Don’t Let Hand Hygiene Standards Dip When COVID-19 Ebbs

May 8, 2020
Deborah Chung

Most healthcare staff understand the importance of hand washing, but visual cues for staff and patients are essential in the ongoing education of hand hygiene best practices and are especially helpful for nurses working long shifts. 

As communities move into the next phase of COVID-19, healthcare organizations must keep hand hygiene top of mind in all environments to ensure patient and employee safety, and to ultimately reduce the risk of cross-contamination and HAIs.

Keeping healthcare staff informed of the latest protocols and essential hygiene measures will have a profound impact on the post-pandemic world, but driving behavioural change can be extremely challenging. To achieve hand hygiene compliance, healthcare facilities should focus on three areas:

·       Hygiene training 

·       Hygiene tools and dispenser placement 

·       Signage 

With 40% of surveyed healthcare workers saying they would like better training in hand hygiene, healthcare facilities can combine technology with hand hygiene training to help staff easily adapt to the demands of their environment. 

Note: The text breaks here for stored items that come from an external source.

(** * NYC property sales fetcher: a model of [scripts/fetch_data.py]

    The script pages through the Socrata endpoint of the NYC rolling
    sales data set, accumulates the pages and saves them twice as CSV.
    This file embeds [NYCDataFetcher.fetch_sales_data] and
    [NYCDataFetcher.get_dataset_info] as functions over an explicit
    world (requests sent, log lines, files written) and proves the
    properties the specification states about them.

    Conventions:
    - Python integers are [Z]; [len(x)] is [Z.of_nat (length x)].
    - The network is an oracle: the reply to the [n]-th call of
      [requests.get] may depend on [n] and on the request.
    - [while True] is run with a fuel bound; results about returning are
      stated for every large enough fuel.
    - Strings are byte strings holding UTF-8.
    - A file is kept as the table that [to_csv] was given for it; the
      text of the file is what the csv writer makes of that table
      ([to_csv_text]), and [read_csv] tokenizes that text. *)

From Stdlib Require Import ZArith String Ascii List Bool Lia DecimalString.
From stdpp Require Import gmap strings list fin_maps.

Set Warnings "-register-all".

(** ** JSON values, as [response.json()] hands them to Python *)

Inductive JSON : Type :=
| JNull
| JBool (b : bool)
| JNum (literal : string)
| JStr (s : string)
| JArr (items : list JSON)
| JObj (members : list (string * JSON)).

(** One element of a sales page: a JSON object, field name to value. *)
Definition SaleRecord : Type := list (string * JSON).

(** [d.get(k)] on a dict kept as its items in insertion order. *)
Fixpoint dict_get {A} (k : string) (kv : list (string * A)) : option A :=
  match kv with
  | [] => None
  | (k', v) :: kv' => if String.eqb k k' then Some v else dict_get k kv'
  end.

(** ** Exceptions *)

(** The [requests.exceptions.RequestException] family: what
    [requests.get], [raise_for_status] and [json] raise. *)
Inductive RequestException : Type :=
| ConnectionError
| Timeout
| HTTPError (status : Z)
| JSONDecodeError.

(** Exceptions seen in this script; all of them derive from [Exception]. *)
Inductive PyException : Type :=
| RequestError (e : RequestException)
| TypeError
| AttributeError
| KeyError.

(** ** HTTP requests and responses *)

Inductive ParamValue : Type :=
| PInt (z : Z)
| PStr (s : string).

Record Request : Type := mkRequest {
  http_method : string;
  url : string;
  params : list (string * ParamValue);
  headers : gmap string string;
  timeout_s : Z
}.

(** A response object: [status_code] is its HTTP status, [body] is what
    [json()] raises or returns. *)
Record Response (A : Type) : Type := mkResponse {
  status_code : Z;
  body : RequestException + A
}.
Arguments mkResponse {A}.
Arguments status_code {A}.
Arguments body {A}.

(** [response.raise_for_status()]: what it raises, if anything. The
    [requests] library raises [HTTPError] for the client errors 4xx and
    the server errors 5xx, and for no other status. *)
Definition raise_for_status {A} (response : Response A)
  : option RequestException :=
  if ((400 <=? status_code response) && (status_code response <? 600))%Z
  then Some (HTTPError (status_code response))
  else None.

(** Integer query parameter [k] of a request, 0 when absent. *)
Definition param_int (k : string) (req : Request) : Z :=
  match dict_get k (params req) with
  | Some (PInt z) => z
  | _ => 0%Z
  end.

(** [requests.get] as seen by its [n]-th caller. *)
Definition Transport (A : Type) : Type :=
  nat -> Request -> RequestException + Response A.

(** ** Logging *)

Inductive Fragment : Type :=
| Lit (s : string)
| Num (z : Z)
| Val (v : JSON)
| Exc (e : PyException).

Inductive LogEntry : Type :=
| INFO (msg : list Fragment)
| ERROR (msg : list Fragment)
| WARNING (msg : list Fragment).

(** ** pandas frames *)

Record Frame : Type := mkFrame {
  columns : list string;
  rows : list (list (option JSON))
}.

Definition record_keys (r : SaleRecord) : list string := r.*1.


(** Column labels: the keys of the records in order of first appearance. *)
Definition add_key (seen : list string) (k : string) : list string :=
  if decide (k ∈ seen) then seen else seen ++ [k].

Implementing a technology-first approach to training is an engaging and interactive way to reinforce hand-hygiene and sanitization protocols within a facility. According to educational technology pioneer Edgar Dale, learning by doing (direct, purposeful experience) is essential to keeping learners actively engaged as opposed to being passive observers. In fact, the University of Oklahoma created a similar learning hierarchy that emphasizes the usefulness of virtual reality in the learning process today. Virtual reality apps are a readily available and effective means to reinforce the World Health Organization’s “5 Moments of Hand Hygiene.” These apps can serve as an innovative alternative to hand hygiene training. 

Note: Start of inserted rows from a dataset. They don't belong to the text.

(** A request that finds [p] in the slot, [p] being an address of the
    heap, with a call of the reverse proxy that comes back: the whole
    run. *)
Lemma ServeHTTP_call_run call w p i res :
  activeInstance (app w) = Some p →
  activeInstanceLock (app w) = false →
  heap w !! p = Some i →
  call (rewritten i (req w)) = Some res →
  ∃ w', ServeHTTP_call call w = (Ret (), w') ∧
        trace w' = trace w ++ reserve_events p ++
                   [EvProxy (rewritten i (req w))] ++
                   recovery_events (proxy_panic res) ++ [EvDone p] ∧
        heap w' = alter Instance_Done p (alter Instance_Serve p (heap w)) ∧
        app w' = app w ∧ portPool w' = portPool w ∧
        sent w' = sent w ++ [outgoing (rewritten i (req w))] ∧
        (proxy_panic res ≠ Some (PanicError ErrNoActiveInstances) →
         req w' = proxy_req res (rewritten i (req w)) ∧
         rw w' = proxy_rw res (rw w)).
Proof.
  intros Hact Hlock Hi Hcall.
  unfold ServeHTTP_call, mbind, M_bind.
  rewrite (reserveInstance_some _ _ Hact Hlock).
  set (w1 := mkWorld _ _ _ _ _ _ _).
  assert (Hi1 : heap w1 !! p = Some (Instance_Serve i)).
  { unfold w1. simpl. by rewrite list_lookup_alter_eq, Hi. }
  assert (Hrw1 : rewritten (Instance_Serve i) (req w1) = rewritten i (req w)).
  { apply rewritten_Serve. }
  rewrite <- Hrw1 in Hcall.
  destruct (ServeHTTP_body_proxied call p _ w1 res Hi1 Hcall)
    as (w2 & Hbody & Htr2 & Hh2 & Ha2 & Hp2 & Hs2 & Hrq2 & Hrw2).
  rewrite Hrw1 in Htr2, Hs2, Hrq2.
  destruct (ServeHTTP_deferred_events (Some p) (proxy_panic res) w2)
    as (w3 & Hdef & Htr3 & Hh3 & Ha3 & Hp3 & Hs3 & Hkeep).
  exists w3. split.
  { unfold defer_recover. rewrite Hbody.
    destruct (proxy_panic res); exact Hdef. }
  split. { rewrite Htr3, Htr2. unfold w1, reserve_events. simpl.
           by rewrite <- !app_assoc. }
  split. { by rewrite Hh3, Hh2. }
  split. { by rewrite Ha3, Ha2. }
  split. { by rewrite Hp3, Hp2. }
  split. { by rewrite Hs3, Hs2. }
  intros Hne. destruct (Hkeep Hne) as [-> ->]. by rewrite Hrq2, Hrw2.
Qed.

Lemma ServeHTTP_proxied_run upstream w p i :
  activeInstance (app w) = Some p →
  activeInstanceLock (app w) = false →
  heap w !! p = Some i →
  ∃ w', ServeHTTP upstream w = (Ret (), w') ∧
        trace w' = trace w ++ reserve_events p ++
                   [EvProxy (rewritten i (req w))] ++
                   recovery_events (proxy_panic (upstream (rewritten i (req w)))) ++
                   [EvDone p] ∧
        heap w' = alter Instance_Done p (alter Instance_Serve p (heap w)) ∧
        app w' = app w ∧ portPool w' = portPool w ∧
        sent w' = sent w ++ [outgoing (rewritten i (req w))] ∧
        (proxy_panic (upstream (rewritten i (req w)))
           ≠ Some (PanicError ErrNoActiveInstances) →
         req w' = proxy_req (upstream (rewritten i (req w))) (rewritten i (req w)) ∧
         rw w' = proxy_rw (upstream (rewritten i (req w))) (rw w)).
Proof.
  intros Hact Hlock Hi.
  by apply (ServeHTTP_call_run (returning upstream) w p i).
Qed.

(** A request that finds [p] in the slot, with a call of the reverse proxy
    that does not come back: the handler waits, with [Serve()] called and
    [Done()] not. *)
Lemma ServeHTTP_call_waits call w p i :
  activeInstance (app w) = Some p →
  activeInstanceLock (app w) = false →
  heap w !! p = Some i →
  call (rewritten i (req w)) = None →
  ∃ w', ServeHTTP_call call w = (Blocked, w') ∧
        trace w' = trace w ++ reserve_events p ++
                   [EvProxy (rewritten i (req w))] ∧
        heap w' = alter Instance_Serve p (heap w) ∧
        app w' = app w ∧ portPool w' = portPool w.
Proof.
  intros Hact Hlock Hi Hcall.
  unfold ServeHTTP_call, mbind, M_bind.
  rewrite (reserveInstance_some _ _ Hact Hlock).
  set (w1 := mkWorld _ _ _ _ _ _ _).
  assert (Hi1 : heap w1 !! p = Some (Instance_Serve i)).
  { unfold w1. simpl. by rewrite list_lookup_alter_eq, Hi. }
  assert (Hrw1 : rewritten (Instance_Serve i) (req w1) = rewritten i (req w)).
  { apply rewritten_Serve. }
  rewrite <- Hrw1 in Hcall.
  destruct (ServeHTTP_body_waits call p _ w1 Hi1 Hcall)
    as (w2 & Hbody & Htr2 & Hh2 & Ha2 & Hp2).
  rewrite Hrw1 in Htr2.
  exists w2. unfold defer_recover. rewrite Hbody.
  split; [done|]. split.
  { rewrite Htr2. unfold w1, reserve_events. simpl. by rewrite <- !app_assoc. }
  by rewrite Hh2, Ha2, Hp2.
Qed.

Lemma ServeHTTP_body_dangling call p w :
  heap w !! p = None →
  ServeHTTP_body call (Some p) None w =
    (Panic nil_dereference, with_req (set_URL_Scheme "http" (req w)) w).
Proof.
  intros Hp. unfold ServeHTTP_body, mbind, M_bind, modify, Hostname_of. simpl.
  by rewrite Hp.
Qed.

Lemma recovery_events_quiet recovered :
  lock_events (recovery_events recovered) = [] ∧
  active_writes (recovery_events recovered) = [] ∧
  Stop_calls (recovery_events recovered) = [] ∧
  status_reports (recovery_events recovered) = [].
Proof. destruct recovered as [v|]; simpl; [case_bool_decide|]; done. Qed.

(** X4. With the mutex free, no panic leaves [ServeHTTP], whatever the slot
    holds and whatever the call of the reverse proxy does.  The handler
    returns when that call comes back, whether it returns or panics; when
    the call does not come back (the proxy waits on the upstream, and a
    request has no deadline), the handler waits in it, with [Serve()]
    called and [Done()] not yet.  In both cases it has taken and released
    the mutex once, written neither the slot nor any other field of the
    App, taken no port and stopped no instance; its calls of [Serve()] are
    one on the instance of the slot, none when the slot is nil, and when it
    returns its calls of [Done()] are the same. *)
Theorem ServeHTTP_call_outcome call w :
  activeInstanceLock (app w) = false →
  ∃ o w' evs,
    ServeHTTP_call call w = (o, w') ∧
    trace w' = trace w ++ evs ∧
    app w' = app w ∧
    portPool w' = portPool w ∧
    lock_events evs = [true; false] ∧
    active_writes evs = [] ∧
    Stop_calls evs = [] ∧
    Serve_calls evs = option_list (activeInstance (app w)) ∧
    ((o = Ret () ∧ Done_calls evs = option_list (activeInstance (app w))) ∨
     (o = Blocked ∧ Done_calls evs = [] ∧
      ∃ r, proxied evs = [r] ∧ call r = None)).
Proof.
  intros Hlock.
  destruct (activeInstance (app w)) as [p|] eqn:Hact.
  - destruct (heap w !! p) as [i|] eqn:Hi.
    + destruct (call (rewritten i (req w))) as [res|] eqn:Hcall.
      * destruct (ServeHTTP_call_run call w p i res Hact Hlock Hi Hcall)
          as (w' & Hrun & Htr & _ & Happ & Hpp & _).
        destruct (recovery_events_quiet (proxy_panic res)) as (HL & HW & HS & _).
        destruct (recovery_events_calls (proxy_panic res)) as (HSe & HDo & _).
        eexists (Ret ()), w', _. split; [exact Hrun|]. split; [exact Htr|].
        unfold lock_events, active_writes, Stop_calls, Serve_calls, Done_calls in *.
        rewrite !omap_app, HL, HW, HS, HSe, HDo.
        split; [done|]. split; [done|]. split; [done|]. split; [done|].
        split; [done|]. split; [done|]. by left.
      * destruct (ServeHTTP_call_waits call w p i Hact Hlock Hi Hcall)
          as (w' & Hrun & Htr & _ & Happ & Hpp).
        eexists Blocked, w', _. split; [exact Hrun|]. split; [exact Htr|].
        split; [done|]. split; [done|]. split; [done|]. split; [done|].
        split; [done|]. split; [done|]. right.
        split; [done|]. split; [done|]. by exists (rewritten i (req w)).
    + unfold ServeHTTP_call, mbind, M_bind.
      rewrite (reserveInstance_some _ _ Hact Hlock).
      unfold defer_recover. rewrite ServeHTTP_body_dangling; last first.
      { simpl. by rewrite list_lookup_alter_eq, Hi. }
      eexists (Ret ()), _, (reserve_events p ++ [EvLog nil_dereference; EvDone p]).
      split; [reflexivity|]. simpl. rewrite <- !app_assoc.
      repeat (split; [done|]). by left.
  - unfold ServeHTTP_call, mbind, M_bind.
    rewrite (reserveInstance_none _ Hact Hlock).
    eexists (Ret ()), _, [EvLock; EvReadActive None; EvUnlock;
                EvLog (PanicError ErrNoActiveInstances); EvWriteHeader 503;
                EvBodyClose].
    split; [reflexivity|]. simpl. rewrite <- !app_assoc.
    repeat (split; [done|]). by left.
Qed.

Lemma ServeHTTP_call_outcome_witness :
  let w := world_stale_exited in
  let call := λ _ : Request, @None proxy_result in
  ∃ o w' evs,
    ServeHTTP_call call w = (o, w') ∧
    trace w' = trace w ++ evs ∧
    app w' = app w ∧
    portPool w' = portPool w ∧
    lock_events evs = [true; false] ∧
    active_writes evs = [] ∧
    Stop_calls evs = [] ∧
    Serve_calls evs = option_list (activeInstance (app w)) ∧
    ((o = Ret () ∧ Done_calls evs = option_list (activeInstance (app w))) ∨
     (o = Blocked ∧ Done_calls evs = [] ∧
      ∃ r, proxied evs = [r] ∧ call r = None)).
Proof.
  apply (ServeHTTP_call_outcome (λ _, None) world_stale_exited). reflexivity.
Defined.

It is equally important to consider the critical factors of hygiene access in a facility, such as location of hygiene tools and hand-washing stations. Dispenser placement is key to promoting hand hygiene compliance within a healthcare environment. 

It is imperative that dispensers are placed throughout walking routes and corridors to ensure accessibility for nurses and other staff on-the-go. Increasing the accessibility and visibility of hand hygiene stations throughout a facility can have a significant impact on hand hygiene practices without adding an extra burden to your environmental services staff (EVS). 

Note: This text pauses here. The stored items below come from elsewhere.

(** C2 as it is stated fails: two epochs in which the validation phase
    comes before the training phase.  The validation accuracies are [0.0]
    and [1.0], so the second epoch is the best one; the model held
    ["1.bias" = 1] when its validation phase ended and ["1.bias" = 2] when
    the epoch ended, after its training phase; and the model that is
    returned holds ["1.bias" = 1], not the state dict of the end of that
    epoch. *)
Lemma checkpoint_is_not_epoch_end :
  (exists prof, val_first.1 = Ok ([1%float], 1%float, prof, [])) /\
  epochs_of (trace val_first.2) = [0; 1] /\
  epoch_accs "val" (trace val_first.2) = [0%float; 1%float] /\
  (phase_reports "val" (trace val_first.2)).*2
  = [{["1.bias" := 0]}; {["1.bias" := 1]}] /\
  (phase_reports "train" (trace val_first.2)).*2
  = [{["1.bias" := 1]}; {["1.bias" := 2]}] /\
  last (trace val_first.2)
  = Some (EvPhaseDone "train" 1%float 0%float {["1.bias" := 2]}) /\
  weights val_first.2 = {["1.bias" := 1]} /\
  weights val_first.2 <> {["1.bias" := 2]}.
Proof.
  split; [vm_compute; eexists; reflexivity|].
  repeat split; try (vm_compute; reflexivity).
  intros E. apply (f_equal (fun w => w !! "1.bias")) in E.
  vm_compute in E. discriminate.
Qed.

(** ** What [infer] returns *)

(** X1: on a loader that yields at least one batch, [infer] returns the
    number of samples whose predicted class is their label, counted over the
    batches by the model as it is, divided by [len(dataloader.dataset)].  It
    leaves the state dict as it was and the model in evaluation mode, and
    has asked for one forward pass per batch, in evaluation mode and without
    gradient tracking, and for nothing else. *)
Theorem infer_returns_accuracy `{Framework} (dataloader : DataLoader) s :
  batches dataloader <> [] ->
  let r := infer dataloader s in
  r.1 = Ok (accuracy (weights s) dataloader) /\
  weights r.2 = weights s /\
  training r.2 = false /\
  trace r.2
  = (trace s ++ replicate (length (batches dataloader)) (EvForward false false))%list.
Proof.
  intros Hne r. subst r. rewrite infer_spec.
  unfold accuracy, after_infer.
  destruct (batches dataloader); [congruence|]. simpl. repeat split.
Qed.

(** ** Hyperparameters the constructor cannot use *)

(** X2: [DEFAULT_HYPER_PARAMS] never lets a construction succeed.
    [Resnet(None)] raises [TypeError] and [Resnet({})] raises
    [KeyError('model_name')], both before anything is built, because the
    model name is read from the argument and not from
    [self.hyperparameters]; and the defaults passed explicitly raise
    [KeyError('num_classes')], a key they do not have. *)
Theorem init_defaults_unusable `{Framework} pretrained restore_path s :
  __init__ None pretrained restore_path s
  = (Raise (TypeError "'NoneType' object is not subscriptable"), s) /\
  __init__ (Some []) pretrained restore_path s
  = (Raise (KeyError "model_name"), s) /\
  (__init__ (Some DEFAULT_HYPER_PARAMS) pretrained restore_path s).1
  = Raise (KeyError "num_classes").
Proof. repeat split; reflexivity. Qed.

Lemma init_Ok_keys `{Framework} hp pretrained restore_path s r s' :
  __init__ hp pretrained restore_path s = (Ok r, s') ->
  exists name nc nh,
    hp = Some (hyperparameters r) /\
    dict_get (hyperparameters r) "model_name" = Some (HStr name) /\
    get_model_from_str name = Ok (model_class r) /\
    dict_get (hyperparameters r) "last_layer_only" = Some (last_layer_only r) /\
    dict_get (hyperparameters r) "num_classes" = Some (HInt nc) /\
    num_classes r = HInt nc /\
    dict_get (hyperparameters r) "num_hidden" = Some (HInt nh) /\
    0 <= nc < 2 ^ 63 /\ 0 <= nh < 2 ^ 63.
Proof.
  unfold __init__. intros Hrun.
  apply bind_Ok in Hrun as (name & s1 & E1 & Hrun).
  destruct hp as [d|]; [|discriminate].
  apply lift_Ok in E1 as [E1 ->].
  unfold subscript in E1.
  destruct (dict_get d "model_name") as [v|] eqn:Hname; [|discriminate].
  injection E1 as ->.
  assert (Hd : match d with _ :: _ => d | [] => DEFAULT_HYPER_PARAMS end = d).
  { destruct d; [discriminate | reflexivity]. }
  apply bind_Ok in Hrun as (ctor & s2 & E2 & Hrun).
  destruct name as [| |name|]; try discriminate.
  apply lift_Ok in E2 as [E2 ->].
  apply bind_Ok in Hrun as ([] & s3 & _ & Hrun).
  apply bind_Ok in Hrun as (llo & s4 & E4 & Hrun).
  apply lift_Ok in E4 as [E4 ->].
  apply bind_Ok in Hrun as (nc & s5 & E5 & Hrun).
  apply lift_Ok in E5 as [E5 ->].
  apply bind_Ok in Hrun as (nh & s6 & E6 & Hrun).
  apply lift_Ok in E6 as [E6 ->].
  apply bind_Ok in Hrun as (m2 & s7 & E7 & Hrun).
  apply bind_Ok in Hrun as (ps & s8 & _ & Hrun).
  apply bind_Ok in Hrun as ([] & s9 & _ & Hrun).
  injection Hrun as <- <-. simpl.
  apply initialize_last_layer_sizes in E7 as (h & c & -> & -> & Hh & Hc).
  replace (match d with [] => DEFAULT_HYPER_PARAMS | _ :: _ => d end) with d in *
    by (destruct d; [discriminate | reflexivity]).
  unfold subscript in E4, E5, E6.
  destruct (dict_get d "last_layer_only"); [|discriminate]. injection E4 as ->.
  destruct (dict_get d "num_classes"); [|discriminate]. injection E5 as ->.
  destruct (dict_get d "num_hidden"); [|discriminate]. injection E6 as ->.
  exists name, c, h. auto 10.
Qed.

Most healthcare staff understand the importance of hand washing, but visual cues for staff and patients are essential in the ongoing education of hand hygiene best practices and are especially helpful for nurses working long shifts. 

Hand hygiene focused signage is an effective way to further hygiene and sanitization communication with staff, on an everyday basis. In addition to improving health standards, hand hygiene posters can also have a positive effect on a facility’s image. In fact, more than 8 in 10 patients indicate that the presence of hand hygiene signage makes them feel more confident about a facility’s cleanliness and its quality of care. 

These simple steps can have a far-reaching impact on the success of hygiene compliance within a healthcare facility and takes hand hygiene from an afterthought to a long-lasting habit and routine-as it should be.